This is a course about creation. Every day innovators are faced with problems, some of them are broad in scope and complicated (i.e. “How do we reduce our dependence on oil?), and some are narrow and easily solved (i.e. “What color shirt should I wear with these pants?”). It is human nature to solve problems, and by addressing problems in new and innovative ways people create economic, social and cultural value. The problem with ideas is that ideas don’t create value, only action creates value. To create value, businesses must demonstrate what a product or service offers a potential customer. This course teaches digital creation methods to students from a wide range of disciplines.
Instead of a creating value as a thought experiment, in this course students build digital prototypes of solutions. As individuals and in small teams they explore three areas, 3D product modeling, 360-degree sales content visualization, and designing basic mobile app mockups. As a one credit survey course, it is about learning how to explore and develop basic technical skills quickly. This project-based course is graded on process over final product. Students are not expected to become instant experts, but rather learn through the process of confusion, trial and error, and eventual success. Through this process they develop the creative confidence needed to quickly learn new technical skills and express their creative problem solving.

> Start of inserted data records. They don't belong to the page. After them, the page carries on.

(* ===== verification/Business.v ===== *)
(** * Businesses: [svs_adapter_business.cpp], [svs_adapter_business_manager.cpp]

    A business brings the media of one session to another: it has a reference of
    both, and a processor it adds to the media exchange. The manager has each
    business twice in a table, by the numbers of its sessions, and counts references.

    The table of sessions is reached through the interface [SessionTable], which
    [CStreamSessionFactory] implements; the media exchange through
    [MediaExchangeOps]. Processors and businesses are in heaps by their addresses.
    The use of what was deleted is a fault. *)

From Stdlib Require Import String.
From S2P Require Import Prelude Text Sdp DataStat Session SessionFactory.
Open Scope Z_scope.

(** ** Interfaces *)

(** [tab_holds l]: there are the references [l], whoever has them. *)
Class SessionTable (F : Type) : Type := {
  tab_find : Z -> F -> option (option Z * F);
  tab_release : Z -> Z -> F -> option F;
  tab_id : Z -> F -> option Z;
  tab_status : Z -> F -> option STREAM_SESSION_STATUS;
  tab_play : Z -> F -> option PLAY_TYPE;
  tab_trans : Z -> F -> option Z;
  tab_content : Z -> F -> option (list Z);
  tab_holds : list Z -> F -> Prop }.

Class SessionTableLaws (F : Type) `{!SessionTable F} : Prop := {
  holds_perm : forall l k f, l ≡ₚ k -> tab_holds l f -> tab_holds k f;
  find_holds : forall l f id, tab_holds l f -> exists r f', tab_find id f = Some (r, f') /\
    tab_holds (option_list r ++ l) f' /\ (forall p, r = Some p -> tab_id p f' = Some id) /\
    (forall p, p ∈ l -> tab_id p f' = tab_id p f);
  release_holds : forall l f now p, tab_holds (p :: l) f -> exists f', tab_release now p f = Some f' /\
    tab_holds l f' /\ (forall q, q ∈ l -> tab_id q f' = tab_id q f);
  use_holds : forall l f p, tab_holds l f -> p ∈ l ->
    is_Some (tab_id p f) /\ is_Some (tab_status p f) /\ is_Some (tab_play p f) /\ is_Some (tab_trans p f) /\
    is_Some (tab_content p f) }.

(** The processors the exchange has, and of these the ones it was asked to delete;
    [delMediaProcessor] only asks. *)
Class MediaExchangeOps (X : Type) : Type := {
  ex_add : Z -> Z -> Z -> Z -> X -> SVS_RET_CODE * X;
  ex_del : Z -> Z -> Z -> X -> SVS_RET_CODE * X;
  ex_users : X -> list Z;
  ex_doomed : X -> list Z }.

Class MediaExchangeLaws (X : Type) `{!MediaExchangeOps X} : Prop := {
  add_users : forall id p a b x, let '(r, x') := ex_add id p a b x in
    ex_users x' ≡ₚ (if decide (r = RET_OK) then [p] else []) ++ ex_users x /\ ex_doomed x' = ex_doomed x;
  del_users : forall id p a x, let '(r, x') := ex_del id p a x in
    ex_users x' = ex_users x /\ ex_doomed x' ≡ₚ (if decide (r = RET_OK) then [p] else []) ++ ex_doomed x }.

(** ** A business *)

Record CStreamBusiness : Type := {
  m_nRefCount : Z; m_szContentID : list Z; m_pRecvSession : option Z; m_pSendSession : option Z;
  m_enBusinessType : PLAY_TYPE; m_pRecvProcessor : option Z;
  m_OutputRate : Z; m_ullFluxSize : Z; m_unStartTime : Z; m_unEndTime : Z }.

Definition CStreamBusiness_new : CStreamBusiness :=
  {| m_nRefCount := 1; m_szContentID := []; m_pRecvSession := None; m_pSendSession := None;
     m_enBusinessType := PLAY_TYPE_MAX; m_pRecvProcessor := None; m_OutputRate := 0; m_ullFluxSize := 0;
     m_unStartTime := 0; m_unEndTime := 0 |}.

Definition with_refs (x : Z) (b : CStreamBusiness) : CStreamBusiness :=
  let '(Build_CStreamBusiness _ c r s t p o f b e) := b in Build_CStreamBusiness x c r s t p o f b e.
Definition with_content (x : list Z) (b : CStreamBusiness) : CStreamBusiness :=
  let '(Build_CStreamBusiness n _ r s t p o f b e) := b in Build_CStreamBusiness n x r s t p o f b e.
Definition with_recv (x : option Z) (b : CStreamBusiness) : CStreamBusiness :=
  let '(Build_CStreamBusiness n c _ s t p o f b e) := b in Build_CStreamBusiness n c x s t p o f b e.
Definition with_send (x : option Z) (b : CStreamBusiness) : CStreamBusiness :=
  let '(Build_CStreamBusiness n c r _ t p o f b e) := b in Build_CStreamBusiness n c r x t p o f b e.
Definition with_type (x : PLAY_TYPE) (b : CStreamBusiness) : CStreamBusiness :=
  let '(Build_CStreamBusiness n c r s _ p o f b e) := b in Build_CStreamBusiness n c r s x p o f b e.
Definition with_processor (x : option Z) (b : CStreamBusiness) : CStreamBusiness :=
  let '(Build_CStreamBusiness n c r s t _ o f b e) := b in Build_CStreamBusiness n c r s t x o f b e.
Definition with_flux (rate size start stop : Z) (b : CStreamBusiness) : CStreamBusiness :=
  let '(Build_CStreamBusiness n c r s t p _ _ _ _) := b in Build_CStreamBusiness n c r s t p rate size start stop.

(** What the businesses share: a processor is the session it sends to. *)
Record world (F X : Type) : Type := { w_sessions : F; w_exchange : X; w_procs : gmap Z (option Z) }.
Arguments w_sessions {F X} _.
Arguments w_exchange {F X} _.
Arguments w_procs {F X} _.

Section Business.
Context {F X : Type} `{!SessionTable F, !MediaExchangeOps X}.

Abbreviation bop A := (M (CStreamBusiness * world F X) unit A).

Definition this : bop CStreamBusiness := s ← get; mret s.1.
Definition on_this_business (f : CStreamBusiness -> CStreamBusiness) : bop unit := modify (fun '(b, w) => (f b, w)).
Definition on_sessions {A} (f : F -> option (A * F)) : bop A := fun '(b, w) =>
  match f (w_sessions w) with
  | Some (a, t) => Some (a, (b, {| w_sessions := t; w_exchange := w_exchange w; w_procs := w_procs w |}), [])
  | None => None
  end.
Definition ask {A} (f : F -> option A) : bop A := s ← get; lift (f (w_sessions s.2)).
Definition on_exchange {A} (f : X -> A * X) : bop A := fun '(b, w) =>
  let '(a, x) := f (w_exchange w) in
  Some (a, (b, {| w_sessions := w_sessions w; w_exchange := x; w_procs := w_procs w |}), []).
Definition on_procs (f : gmap Z (option Z) -> gmap Z (option Z)) : bop unit := modify (fun '(b, w) =>
  (b, {| w_sessions := w_sessions w; w_exchange := w_exchange w; w_procs := f (w_procs w) |})).

Definition session_find (id : Z) : bop (option Z) := on_sessions (tab_find id).
Definition session_release (now p : Z) : bop unit :=
  on_sessions (fun t => match tab_release now p t with Some t => Some (tt, t) | None => None end).

(** *** Processors: [CStreamMediaProcessor] *)

Definition proc (q : Z) : bop (option Z) := s ← get; lift (w_procs s.2 !! q).

Definition processor_init (q ullSendSessionID : Z) : bop SVS_RET_CODE :=
  p ← proc q;
  match p with
  | Some _ => mret RET_FAIL
  | None =>
    r ← session_find ullSendSessionID;
    match r with
    | None => mret RET_ERR_PARAM
    | Some _ => _ ← on_procs (<[q := r]>); mret RET_OK
    end
  end.

Definition delete_processor (now q : Z) : bop unit :=
  p ← proc q;
  _ ← match p with Some s => session_release now s | None => mret tt end;
  on_procs (delete q).

(** *** The business *)

Definition business_init (recvSessionId sendSessionId : Z) (enPlayType : PLAY_TYPE) : bop SVS_RET_CODE :=
  r ← session_find recvSessionId;
  _ ← on_this_business (with_recv r);
  match r with
  | None => mret RET_FAIL
  | Some recv =>
    s ← session_find sendSessionId;
    _ ← on_this_business (with_send s);
    match s with
    | None => mret RET_FAIL
    | Some _ =>
      c ← ask (tab_content recv);
      _ ← on_this_business (with_content c);
      _ ← on_this_business (with_type enPlayType);
      mret RET_OK
    end
  end.

(** 0 without a session. *)
Definition stream_id (p : option Z) : bop Z :=
  match p with None => mret 0 | Some p => ask (tab_id p) end.
Definition getRecvStreamID : bop Z := b ← this; stream_id (m_pRecvSession b).
Definition getSendStreamID : bop Z := b ← this; stream_id (m_pSendSession b).

Definition registMediaProcessor : bop SVS_RET_CODE :=
  recvStreamId ← getRecvStreamID;
  sendStreamId ← getSendStreamID;
  b ← this;
  match m_pRecvProcessor b, m_pSendSession b, m_pRecvSession b with
  | Some q, Some send, Some recv =>
    unRecvTransType ← ask (tab_trans recv);
    unSendTransType ← ask (tab_trans send);
    r ← processor_init q sendStreamId;
    if bool_decide (r <> RET_OK) then mret RET_FAIL
    else
      r ← on_exchange (ex_add recvStreamId q unRecvTransType unSendTransType);
      mret (if bool_decide (r <> RET_OK) then RET_FAIL else RET_OK)
  | _, _, _ => mret RET_FAIL
  end.

(** [q]: the address [new] answers. *)
Definition createDirectProcessor (q : Z) : bop unit :=
  b ← this;
  match m_pSendSession b, m_pRecvSession b with
  | Some _, Some _ => _ ← on_procs (<[q := None]>); on_this_business (with_processor (Some q))
  | _, _ => mret tt
  end.

Definition delete_own (now : Z) : bop unit :=
  b ← this;
  match m_pRecvProcessor b with
  | None => mret tt
  | Some q => _ ← delete_processor now q; on_this_business (with_processor None)
  end.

In this class, student-entrepreneurs from across majors and disciplines practice learning and implementing new technologies in service of their business concepts. The technologies used help the students to represent use cases but in the context of real-world business models and applications. The technologies (3D printing, immersive visualization, and designing mobile applications) help students transform their ideas into something tangible. Each student learns these three different processes, and immediately employs them to make their business idea concrete. This step is essential for entrepreneurs in both being able to learn more about their idea through the process of creation and in giving something that potential customers can respond to. Yet the step of creation is easy to avoid in a classroom entrepreneurship experience. By focusing on not the creation of the idea but the creation of value using technological tools, the students are able to develop a mindset that is ready to learn new tools and processes through embracing ambiguity.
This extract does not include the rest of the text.